Os impetrantes compararam a operação com a Owari, que teve irregularidades reconhecidas pela 2ª Turma Criminal, e o relator considerou que, embora haja conexão dos fatos, não há relação entre as investigações, sendo ambas independentes, com meios próprios.
“...as eivas apontadas naquele pedido de providência são totalmente próprias do modo de execução dos procedimentos investigatórios daqueles autos, quais sejam: atos de magistrado em férias, autorização de interceptação telefônica baseada em denúncia anônima e outros vícios particulares daquele feito, sem qualquer dependência do pedido de providências referente à ação penal impugnada na presente ordem”.
Igualmente rejeitou a comparação com a Operação Satyagraha, destacando que naquele caso foi considerada ilegal a utilização de detetive particular.
E os desembargadores também rejeitaram o pedido de trancamento da ação penal, feito com base na alegação de que as provas eram ilegais.

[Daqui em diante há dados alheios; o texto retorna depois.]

(** * MaRGE dataset manager: [createMirroredDataset]

    A shallow embedding of [manager/dataset_manager.py] and the properties of
    its specification.

    The routine derives a session directory from a session record and a scan
    record, creates the directory scaffolding, copies the files of the scan
    from the acquisition directory and writes a metadata file; every exception
    is turned into the return value [None].

    Conventions of the embedding:
    - a Python [str] is a [string]; its characters are code points below 256;
    - a Python [dict] with string keys is an association list in insertion
      order;
    - the file system is a finite map from locations to nodes, threaded through
      a state-and-exception monad; there are no symbolic links, no permission
      bits and no concurrent writers;
    - console output ([print]) is not part of the model. *)

From Stdlib Require Import ZArith NArith Ascii String List Bool Lia.
From stdpp Require Import base option list strings gmap pretty.

Local Open Scope string_scope.
Local Open Scope list_scope.

#[local] Set Warnings "-register-all".

(** ** Python strings *)

Module PyStr.

Definition eqb (a b : string) : bool := bool_decide (a = b).

Fixpoint map_chars (f : ascii -> ascii) (s : string) : string :=
  match s with
  | EmptyString => EmptyString
  | String c s' => String (f c) (map_chars f s')
  end.

Fixpoint interleave (sep s : string) : string :=
  match s with
  | EmptyString => EmptyString
  | String c s' => String c (sep +:+ interleave sep s')
  end.

(** [replace_go old new skip s]: left-to-right scan for non-overlapping
    occurrences of a non-empty [old]; [skip] counts the characters of the
    occurrence just replaced that are still to be dropped. *)
Fixpoint replace_go (old new : string) (skip : nat) (s : string) : string :=
  match s with
  | EmptyString => EmptyString
  | String c s' =>
      match skip with
      | S k => replace_go old new k s'
      | O =>
          if String.prefix old s
          then new +:+ replace_go old new (String.length old - 1) s'
          else String c (replace_go old new 0 s')
      end
  end.

(** [s.replace(old, new)] *)
Definition replace (old new s : string) : string :=
  match old with
  | EmptyString => new +:+ interleave new s
  | _ => replace_go old new 0 s
  end.

(** [s.startswith(p)] *)
Definition startswith (s p : string) : bool := String.prefix p s.

Fixpoint drop (n : nat) (s : string) : string :=
  match n, s with
  | O, _ => s
  | S n', EmptyString => EmptyString
  | S n', String _ s' => drop n' s'
  end.

Fixpoint take (n : nat) (s : string) : string :=
  match n, s with
  | O, _ => EmptyString
  | S n', EmptyString => EmptyString
  | S n', String c s' => String c (take n' s')
  end.

(** [s.endswith(p)] *)
Definition endswith (s p : string) : bool :=
  (String.length p <=? String.length s)%nat
  && eqb (drop (String.length s - String.length p) s) p.

(** [s.rfind(c)] for a one-character needle: the index of the last
    occurrence, [None] for Python's [-1]. *)
Fixpoint rfind (c : ascii) (s : string) : option nat :=
  match s with
  | EmptyString => None
  | String a s' =>
      match rfind c s' with
      | Some i => Some (S i)
      | None => if Ascii.eqb a c then Some 0%nat else None
      end
  end.

(** Does some character of [s] differ from [c]? *)
Fixpoint has_other (c : ascii) (s : string) : bool :=
  match s with
  | EmptyString => false
  | String a s' => negb (Ascii.eqb a c) || has_other c s'
  end.

(** [s.split(c)] for a one-character separator. *)
Fixpoint split (c : ascii) (s : string) : list string :=
  match s with
  | EmptyString => [EmptyString]
  | String a s' =>
      if Ascii.eqb a c then EmptyString :: split c s'
      else match split c s' with
           | w :: ws => String a w :: ws
           | [] => [String a EmptyString]
           end
  end.

Definition is_digit (c : ascii) : bool :=
  let n := N_of_ascii c in ((48 <=? n) && (n <=? 57))%N.

Definition digit_val (c : ascii) : N := (N_of_ascii c - 48)%N.

Definition digit_char (n : N) : ascii := ascii_of_N (48 + n mod 10)%N.

Definition hex_char (n : N) : ascii :=
  let d := (n mod 16)%N in
  if (d <? 10)%N then ascii_of_N (48 + d)%N else ascii_of_N (87 + d)%N.

(** [n] in lower-case hexadecimal on exactly [w] digits. *)
Fixpoint hex (w : nat) (n : N) : string :=
  match w with
  | O => EmptyString
  | S w' => hex w' (n / 16)%N +:+ String (hex_char n) EmptyString
  end.

(** [n] in decimal on exactly [w] digits, zero-filled. *)
Fixpoint zfill (w : nat) (n : N) : string :=
  match w with
  | O => EmptyString
  | S w' => zfill w' (n / 10)%N +:+ String (digit_char n) EmptyString
  end.

Fixpoint contains_char (c : ascii) (s : string) : bool :=
  match s with
  | EmptyString => false
  | String a s' => Ascii.eqb a c || contains_char c s'
  end.

Fixpoint concat_map (f : ascii -> string) (s : string) : string :=
  match s with
  | EmptyString => EmptyString
  | String c s' => f c +:+ concat_map f s'
  end.

Fixpoint join (sep : string) (l : list string) : string :=
  match l with
  | [] => EmptyString
  | [x] => x
  | x :: l' => x +:+ sep +:+ join sep l'
  end.

End PyStr.

(** ** [os.path] on POSIX path strings *)

Module PosixPath.

Definition sep : ascii := "/"%char.
Definition extsep : ascii := "."%char.

(** One step of [os.path.join]: a component starting with the separator
    discards what precedes it; otherwise it is appended, with a separator
    unless the path so far is empty or already ends with one. *)
Definition join2 (path b : string) : string :=
  if PyStr.startswith b "/" then b
  else if PyStr.eqb path "" || PyStr.endswith path "/" then path +:+ b
  else path +:+ "/" +:+ b.

(** [os.path.join(a, *p)] *)
Definition join (a : string) (p : list string) : string :=
  fold_left join2 p a.

(** [os.path.splitext(p)]: the extension starts at the last dot of the last
    path component, unless that component has only dots before it. *)
Definition splitext (p : string) : string * string :=
  let filenameIndex :=
    match PyStr.rfind sep p with Some i => S i | None => 0%nat end in
  match PyStr.rfind extsep p with
  | Some dotIndex =>
      if (filenameIndex <=? dotIndex)%nat
      then
        if PyStr.has_other extsep
             (PyStr.take (dotIndex - filenameIndex) (PyStr.drop filenameIndex p))
        then (PyStr.take dotIndex p, PyStr.drop dotIndex p)
        else (p, "")
      else (p, "")
  | None => (p, "")
  end.

Definition isabs (p : string) : bool := PyStr.startswith p "/".

(** The non-empty components of a path, in order. *)
Definition components (p : string) : list string :=
  filter (fun c => c <> "") (PyStr.split sep p).

End PosixPath.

O entendimento foi de que a denúncia oferecida cumpriu os requisitos do art. 41 do Código de Processo Penal. Além disso, o trancamento da ação penal por meio de habeas corpus revela-se medida extremamente excepcional e, no caso exposto, requeria maior critério, especialmente porque envolveu supostos desvios de recursos públicos, prejudicando setores como saúde e educação.
O caso analisado no habeas corpus se referiu a uma pessoa denunciada pela prática, em tese, de peculato, referente ao desvio de R$ 5 mil.
Apontou o relator: “A ação penal versa também sobre a suposta prática de crimes mais graves como corrupção ativa, passiva, formação de quadrilha, dentre outros. Logo, impedir de antemão o exercício da função jurisdicional, obstando o Estado de analisar os elementos de prova para a verificação da verdade dos fatos, constitui uma hipótese de extrema excepcionalidade, não evidenciada na espécie, tornando pois, prematuro o trancamento da ação penal instaurada em desfavor não só do paciente, como de outros cinquenta e nove acusados. Principalmente, tratando-se de fato apurado na “Operação Uragano”, que chocou toda a comunidade, ante o descaso com o interesse público.
Já no trecho final, o relator argumentou sobre a importância de manter a ação penal.“Por certo, se engessarmos o processo penal sob a pecha de garantia do devido processo legal, produziremos abuso de defesa e uma justiça inacessível. Nem falo em impunidade, pois a presunção de inocência de um acusado deve ser preservada inexoravelmente até o aparecimento de uma sentença condenatória transitada em julgado. Todavia, a Constituição Federal, no inciso XXXV do art. 5º, garante o acesso à justiça e determina que nenhuma lesão ou ameaça a direito deve escapar da análise do Poder Judiciário.”